Thank you Robert, Viv, Ric and Al. The issues you brought out: how to do it technically, drivers and licensing are all important. Add virus protection.
A laptop is nice Al, but it is easy to lose and too large to carry at all times. USB is great for data but not for programs with dependencies. Maybe I need programs with no dependencies.
Other possibilities? Pocket PC with no screen or keyboard that you hook to host computer through USP port? Probably too expensive. But maybe not.
Thank you,
Alex
>>Is this possible today?
>>
>>I'd like to sync my computer to a USB hard disk, attach it to another computer and painlessly boot up in my same environment somewhere else. I't be great for traveling.
>
>There are various utilities available that let you copy partitions from one hard drive to another.

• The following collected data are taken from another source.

(* ===== verification/CliSql.v ===== *)
(** * Reading migrations ([internal/cli/resource_relationships.go])

    Before a resource refers to another one, the generator looks into the migration that
    created the other's table for the unique key on owner and id.  The text is cut into
    tokens; comments and strings are skipped, so that only statements count.  Offsets in the
    source are kept; what is left from an offset is [from].

    The second half writes a migration as a list of pieces: words, quoted identifiers and
    punctuation on one side, comments and strings of every form on the other.  The scanner
    returns the pieces of the first kind and nothing of the second, so text in a comment or a
    string can neither provide the key the generator looks for nor take it away. *)

From S2P Require Import Prelude GoStrings GoQuote GoRegexp GoText.
Local Open Scope go_scope.
Local Open Scope Z_scope.

Definition isSQLIdentifierByte (c : ascii) : bool :=
  bool_decide (c = "_"%char) || bool_decide (c = "$"%char) || lowerC c || upperC c || digitC c.
Definition isSQLSpace (c : ascii) : bool := bool_decide (c ∈ [" "%char; chr 9; chr 10; chr 13; chr 12]).

(** ** Skipping *)

Fixpoint skip_line (s : string) : string :=
  match s with
  | String c rest => if bool_decide (c = newline) then s else skip_line rest
  | EmptyString => EmptyString
  end.

Fixpoint skipSQLBlockComment (s : string) (depth : nat) : string :=
  match depth with
  | O => s
  | S d =>
      match s with
      | EmptyString => EmptyString
      | String a rest =>
          match rest with
          | String b rest' =>
              if bool_decide (a = "/"%char) && bool_decide (b = "*"%char) then skipSQLBlockComment rest' (S depth)
              else if bool_decide (a = "*"%char) && bool_decide (b = "/"%char) then skipSQLBlockComment rest' d
              else skipSQLBlockComment rest depth
          | EmptyString => EmptyString
          end
      end
  end.

Fixpoint skipSQLQuotedBody (s : string) (quote : ascii) (backslashEscapes : bool) : string :=
  match s with
  | EmptyString => EmptyString
  | String c rest =>
      match rest with
      | String c' rest' =>
          if backslashEscapes && bool_decide (c = backslash) then skipSQLQuotedBody rest' quote backslashEscapes
          else if negb (bool_decide (c = quote)) then skipSQLQuotedBody rest quote backslashEscapes
          else if bool_decide (c' = quote) then skipSQLQuotedBody rest' quote backslashEscapes
          else rest
      | EmptyString => EmptyString
      end
  end.

(** The delimiter of a dollar-quoted body, and what follows it. *)
Fixpoint dollar_tag (s delimiter : string) : option (string * string) :=
  match s with
  | String c rest =>
      if bool_decide (c = "$"%char) then Some (delimiter +:+ "$", rest)
      else if isSQLIdentifierByte c then dollar_tag rest (delimiter +:+ String c EmptyString)
      else None
  | EmptyString => None
  end.
(** The text after the first dollar sign; [None] if no body starts there. *)
Definition skipSQLDollarQuotedBody (s : string) : option string :=
  match dollar_tag s "$" with
  | None => None
  | Some (delimiter, body) =>
      match Index body delimiter with
      | Some closing => Some (drop_string (closing + String.length delimiter) body)
      | None => Some EmptyString
      end
  end.

Fixpoint readSQLQuotedIdentifier (s : string) : string * string :=
  match s with
  | EmptyString => (EmptyString, EmptyString)
  | String c rest =>
      if negb (bool_decide (c = dquote)) then let '(value, next) := readSQLQuotedIdentifier rest in (String c value, next)
      else match rest with
      | String c' rest' =>
          if bool_decide (c' = dquote) then let '(value, next) := readSQLQuotedIdentifier rest' in (String dquote value, next)
          else (EmptyString, rest)
      | EmptyString => (EmptyString, EmptyString)
      end
  end.

Fixpoint span_identifier (s : string) : string * string :=
  match s with
  | String c rest =>
      if isSQLIdentifierByte c then let '(word, next) := span_identifier rest in (String c word, next) else (EmptyString, s)
  | EmptyString => (EmptyString, EmptyString)
  end.

(** ** Tokens *)

Definition punctuationC : ascii -> bool := oneof "().,;".

(** One round of the loop: the token it adds, if any, and the text that is left.  [boundary]
    tells that no identifier byte comes before. *)
Definition next_token (boundary : bool) (s : string) : option (option string * string) :=
  match s with
  | EmptyString => None
  | String c rest =>
      Some (
        if isSQLSpace c then (None, rest)
        else if HasPrefix s "--" then (None, skip_line (drop_string 2 s))
        else if HasPrefix s "/*" then (None, skipSQLBlockComment (drop_string 2 s) 1)
        else if bool_decide (c = squote) then (None, skipSQLQuotedBody rest squote false)
        else if (HasPrefix s "e'" || HasPrefix s "E'") && boundary then (None, skipSQLQuotedBody (drop_string 2 s) squote true)
        else if (HasPrefix s "u&'" || HasPrefix s "U&'") && boundary
        then (None, skipSQLQuotedBody (drop_string 3 s) squote false)
        else if bool_decide (c = "$"%char)
        then (None, match skipSQLDollarQuotedBody rest with Some next => next | None => rest end)
        else if bool_decide (c = dquote) then
          let '(identifier, next) := readSQLQuotedIdentifier rest in
          (if bool_decide (identifier = EmptyString) then None else Some identifier, next)
        else if isSQLIdentifierByte c then let '(word, next) := span_identifier s in (Some (ToLower word), next)
        else if punctuationC c then (Some (String c EmptyString), rest)
        else (None, rest))
  end.

Fixpoint tokens_from (fuel : nat) (source : string) (index : nat) : list string :=
  match fuel with
  | O => []
  | S n =>
      let boundary := match index with
                      | O => true
                      | S i => match String.get i source with Some p => negb (isSQLIdentifierByte p) | None => true end
                      end in
      match next_token boundary (drop_string index source) with
      | None => []
      | Some (token, next) =>
          let tokens := tokens_from n source (String.length source - String.length next) in
          match token with Some t => t :: tokens | None => tokens end
      end
  end.
Definition postgresMigrationTokens (source : string) : list string := tokens_from (S (String.length source)) source 0.

(** ** Statements *)

Fixpoint starts_with (wanted tokens : list string) : bool :=
  match wanted, tokens with
  | [], _ => true
  | w :: wanted, t :: tokens => bool_decide (t = w) && starts_with wanted tokens
  | _ :: _, [] => false
  end.
Fixpoint containsSQLTokenSequence (tokens wanted : list string) : bool :=
  starts_with wanted tokens || match tokens with [] => false | _ :: rest => containsSQLTokenSequence rest wanted end.
Definition containsConstraintDeclaration (tokens : list string) (constraint : string) : bool :=
  containsSQLTokenSequence tokens ["constraint"; constraint; "unique"; "("; "user_id"; ","; "id"; ")"].

Fixpoint skip_words (skipped : list string) (tokens : list string) : list string :=
  match tokens with
  | t :: rest => if bool_decide (t ∈ skipped) then skip_words skipped rest else tokens
  | [] => []
  end.
Definition targetTableAfter (tokens : list string) (table : string) : option (list string) :=
  match skip_words ["if"; "not"; "exists"; "only"] tokens with
  | [] => None
  | t :: rest =>
      if bool_decide (t = table) then Some rest
      else match rest with
      | dot :: name :: rest' => if bool_decide (dot = ".") && bool_decide (name = table) then Some rest' else None
      | _ => None
      end
  end.

Definition droppedConstraint (tokens : list string) (constraint : string) : bool :=
  match tokens with
  | [] => false
  | t :: rest =>
      bool_decide (t = "constraint") &&
      match skip_words ["if"; "exists"] rest with name :: _ => bool_decide (name = constraint) | [] => false end
  end.
Definition renamedConstraint (tokens : list string) (constraint : string) : bool := starts_with ["constraint"; constraint] tokens.

Section Key.
Context (table constraint : string).

(** The clauses of ALTER TABLE. *)
Fixpoint alter_clauses (clauses : list string) (present : bool) : bool :=
  match clauses with
  | [] => present
  | clause :: rest =>
      alter_clauses rest
        (if bool_decide (clause = "add") && containsConstraintDeclaration rest constraint then true
         else if bool_decide (clause = "drop") && droppedConstraint rest constraint then false
         else if bool_decide (clause = "rename") && renamedConstraint rest constraint then false
         else if bool_decide (clause = "rename") && starts_with ["to"] rest then false
         else present)
  end.

Fixpoint scan_statement (statement : list string) (present : bool) : bool :=
  match statement with
  | [] => present
  | word :: rest =>
      scan_statement rest
        (if bool_decide (word = "create") then
           match skip_words ["unlogged"; "temporary"; "temp"] rest with
           | keyword :: rest' =>
               if bool_decide (keyword = "table") then
                 match targetTableAfter rest' table with
                 | Some after => containsConstraintDeclaration after constraint
                 | None => present
                 end
               else present
           | [] => present
           end
         else if bool_decide (word = "alter") && starts_with ["table"] rest then
           match targetTableAfter (tail rest) table with
           | Some after => alter_clauses after present
           | None => present
           end
         else if bool_decide (word = "drop") && starts_with ["table"] rest then
           match targetTableAfter (tail rest) table with Some _ => false | None => present end
         else present)
  end.

(** The statements, one after the other; [statement] is what is before the next semicolon. *)
Fixpoint scan_statements (tokens statement : list string) (present : bool) : bool :=
  match tokens with
  | [] => scan_statement statement present
  | t :: rest =>
      if bool_decide (t = ";") then scan_statements rest [] (scan_statement statement present)
      else scan_statements rest (statement ++ [t]) present
  end.
Definition containsOwnerCandidateKey (contents : string) : bool :=
  scan_statements (postgresMigrationTokens contents) [] false.
End Key.

Definition create_posts : string :=
  "CREATE TABLE posts (id BIGSERIAL, user_id BIGINT, CONSTRAINT posts_owner_id_key UNIQUE (user_id, id));".
Example key_found : containsOwnerCandidateKey "posts" "posts_owner_id_key" create_posts = true.
Proof. vm_compute. reflexivity. Qed.
Example key_dropped :
  containsOwnerCandidateKey "posts" "posts_owner_id_key"
    (create_posts +:+ " ALTER TABLE public.posts DROP CONSTRAINT IF EXISTS posts_owner_id_key;") = false.
Proof. vm_compute. reflexivity. Qed.

(** DROP TABLE takes a list of tables; only the first name is looked at, so the key of a table
    that is dropped second is still reported. *)
Example dropped_table_keeps_its_key :
  containsOwnerCandidateKey "posts" "posts_owner_id_key" (create_posts +:+ " DROP TABLE comments, posts;") = true
  /\ containsOwnerCandidateKey "posts" "posts_owner_id_key" (create_posts +:+ " DROP TABLE posts, comments;") = false.
Proof. vm_compute. done. Qed.

Fixpoint doubled (p : ascii -> bool) (s : string) : string :=
  match s with
  | EmptyString => EmptyString
  | String c rest => if p c then String c (String c (doubled p rest)) else String c (doubled p rest)
  end.
Definition quoteC (c : ascii) : bool := bool_decide (c = squote).
Definition escapedC (c : ascii) : bool := quoteC c || bool_decide (c = backslash).
Definition dquoteC (c : ascii) : bool := bool_decide (c = dquote).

That would "sync" your local HD to the USB drive.
>
>On the other end you'd have a couple of issues:
>
>1. The other computer must support booting from a USB device in its BIOS (typically only fairly new computers support this)
>
>2. As Viv points out it may not boot properly, or at all, if the hardware is significantly different. A couple of times I've done this sort of thing and I've been surprised at how effectively Windows "detects new hardware" and reconfigures itself for the new hardware. The big issue would be if your Windows installation didn't have all the drivers for the new system, you'd have to supply them somehow, either from the Windows installation media or from download to a separate machine etc.
>
>3. Also as Viv points out, if you're using XP and the hardware changes significantly that will invoke MS's copy protection/activation requirements.